EXERCISE PROMPT
In the records below, pick out all lines containing the word "that".

RECORD EXCERPTS
---
(* ===== verification/IsrTask.v ===== *)
(** * IsrTask: the per-sensor sequence of corrections

    [IsrTask] of src/python/lsst/ip/isr/isrTask.py, lines 110 to 314. The
    task computes no pixel itself: each method reads the configuration and
    the camera geometry and calls a collaborator ([isr.*], the data
    reference, [UnmaskedNanCounterF], the [assembleCcd] sub-task), which
    works in place on a buffer the caller shares.

    The model keeps what the task decides. A buffer is named by the way it
    was obtained ([Buffer]), a sub-exposure being a view that holds pixels
    of its parent ([storage]); a call to a collaborator is an [Event] carrying
    the arguments the task passes, appended to the state's [events]; what a
    collaborator answers (whether it raises, the detector an exposure
    carries, exposure times, the count of NaN pixels) comes from the class
    [Collaborators], so every theorem holds for every behaviour of the code
    outside src/. A name that a method reads without binding it is looked up
    with [load] in the method's parameters, locals and the module's imports,
    and raises [NameError] when it is in none of them.

    The task is built by [__init__]: the constructor of [pipeBase.Task]
    under the default name [_DefaultName], [makeSubtask] for the field
    [assembleCcd] of [ConfigClass], and the attribute
    [transposeForInterpolation]; [init] is the task it leaves. [run] reads
    the sub-task as an attribute before it calls it. *)

From Stdlib Require Import ZArith.
From stdpp Require Import base tactics option list strings gmap.
From S2P Require Import Prelude Image PipeBase IsrConfig.
(* ===== verification/IsrFixtures.v ===== *)
(** * IsrFixtures: a small camera and three behaviours of the collaborators

    A CCD of two amplifiers with float values in [Q], and three instances of
    [Collaborators]: [benign], in which no call raises and the sub-exposure
    of an amplifier carries that amplifier; [parent_detector], in which a
    sub-exposure carries the detector of its parent; [nan_found], in which
    the counter reports three NaN pixels. The witnesses of IsrTaskSpec run
    on them. *)

From Stdlib Require Import ZArith QArith.
From stdpp Require Import base tactics option list strings gmap.
From S2P Require Import Prelude Image PipeBase IsrConfig IsrTask.

Module IsrDemo.

Definition amp0 : AmpGeom Q :=
  mkAmpGeom (mkBox2I 0 0 4 2) (mkBox2I 3 0 1 2) (mkElectronicParams 2%Q 5%Q 60000%Q) [].

Definition amp1 : AmpGeom Q :=
  mkAmpGeom (mkBox2I 4 0 4 2) (mkBox2I 4 0 1 2) (mkElectronicParams 3%Q 7%Q 50000%Q) [].

Definition ccd : CcdGeom Q :=
  mkCcdGeom [amp0; amp1] (mkElectronicParams 2%Q 6%Q 55000%Q) [mkBox2I 1 1 1 1].

Definition sensorRef : DataRef := mkDataRef "visit=1 ccd=2".

Definition raw : Buffer := Dataset sensorRef "raw".

Definition config : IsrTaskConfig.t Q := IsrTaskConfig.defaults 1%Q.

(** The detector an exposure carries when a view on an amplifier's pixels
    carries that amplifier. *)
Definition detector_by_view (b : Buffer) : DetectorObj Q :=
  match b with
  | View _ bbox =>
      if bool_decide (bbox = getDiskAllPixels amp0) then IsAmp amp0
      else if bool_decide (bbox = getDiskAllPixels amp1) then IsAmp amp1
      else IsNone
  | _ => IsCcd ccd
  end.

Definition benign : Collaborators Q := {|
  fails := fun _ _ => None;
  getDetector := detector_by_view;
  getExptime := fun b => match b with Dataset _ "dark" => 10%Q | _ => 30%Q end;
  getNpix := fun _ => 0%Z
|}.

Definition parent_detector : Collaborators Q := {|
  fails := fun _ _ => None;
  getDetector := fun _ => IsCcd ccd;
  getExptime := fun _ => 30%Q;
  getNpix := fun _ => 0%Z
|}.

Definition nan_found : Collaborators Q := {|
  fails := fun _ _ => None;
  getDetector := detector_by_view;
  getExptime := fun _ => 30%Q;
  getNpix := fun _ => 3%Z
|}.

(** A data reference that has no "raw" dataset. *)
Definition no_raw : Collaborators Q := {|
  fails := fun _ ev =>
    match ev with ButlerGet _ "raw" => Some (ExternalError "get") | _ => None end;
  getDetector := detector_by_view;
  getExptime := fun _ => 30%Q;
  getNpix := fun _ => 0%Z
|}.

(** The overscan correction raises the second time it is called. *)
Definition second_overscan_raises : Collaborators Q := {|
  fails := fun h ev =>
    match ev with
    | OverscanCorrection _ _ _ _ =>
        if existsb (fun ev' => match ev' with OverscanCorrection _ _ _ _ => true | _ => false end) h
        then Some (ExternalError "overscanCorrection") else None
    | _ => None
    end;
  getDetector := detector_by_view;
  getExptime := fun _ => 30%Q;
  getNpix := fun _ => 0%Z
|}.

(** A timer whose clock stands still. *)
Definition timer : Timer := clock_timer (fun _ => 0%Z).

(** The task after [__init__], and the same task with the transposed
    interpolation switched on. *)
Definition fresh : IsrTask.State Q := IsrTask.init.

Definition transposing : IsrTask.State Q :=
  IsrTask.mkState [] (IsrTask.task fresh) true.

End IsrDemo.
(** Unfolds the methods of the task down to their primitive steps. *)
Ltac unfold_methods :=
  unfold IsrTask.timed_run, timeMethod, IsrTask.run, IsrTask.run_amp, IsrTask.run_ccd,
    IsrTask.biasCorrection, IsrTask.darkCorrection, IsrTask.updateVariance,
    IsrTask.flatCorrection, IsrTask.saturationCorrection, IsrTask.saturationDetection,
    IsrTask.saturationInterpolation, IsrTask.maskAndInterpDefect,
    IsrTask.interpolate_defects, IsrTask.maskAndInterpNan, IsrTask.interpolate_nans,
    IsrTask.overscanCorrection, IsrTask.butler_get, IsrTask.butler_getitem.

Section Claims.
Context {F : Type} {W : Collaborators F} {T : Timer} (config : IsrTaskConfig.t F).

#[local] Abbreviation State := (IsrTask.State F).

Lemma biasCorrection_never exposure dataRef :
  never_returns (IsrTask.biasCorrection (F := F) exposure dataRef).
Proof. by intros s. Qed.

Lemma run_ccd_never ccdExp ccd sensorRef :
  never_returns (IsrTask.run_ccd config ccdExp ccd sensorRef).
Proof. apply never_bind_l, biasCorrection_never. Qed.

Lemma run_ccd_emits P ccdExp ccd sensorRef :
  relates (emits P) (IsrTask.run_ccd config ccdExp ccd sensorRef).
Proof.
  apply relates_bind_never; [|apply biasCorrection_never].
  intros s. unfold exec_state. rewrite IsrTask.biasCorrection_raises. reflexivity.
Qed.

Lemma saturationDetection_emits exposure detector :
  relates (emits (amp_stage_on (storage exposure)))
    (IsrTask.saturationDetection config exposure detector).
Proof. unfold IsrTask.saturationDetection. relates_steps. Qed.

Lemma overscanCorrection_emits exposure detector :
  relates (emits (amp_stage_on (storage exposure)))
    (IsrTask.overscanCorrection config exposure detector).
Proof. unfold IsrTask.overscanCorrection. relates_steps. Qed.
---
ANSWER TO THE PROBLEM
    was obtained ([Buffer]), a sub-exposure being a view that holds pixels
    outside src/. A name that a method reads without binding it is looked up
    of an amplifier carries that amplifier; [parent_detector], in which a
    carries that amplifier. *)
(** A data reference that has no "raw" dataset. *)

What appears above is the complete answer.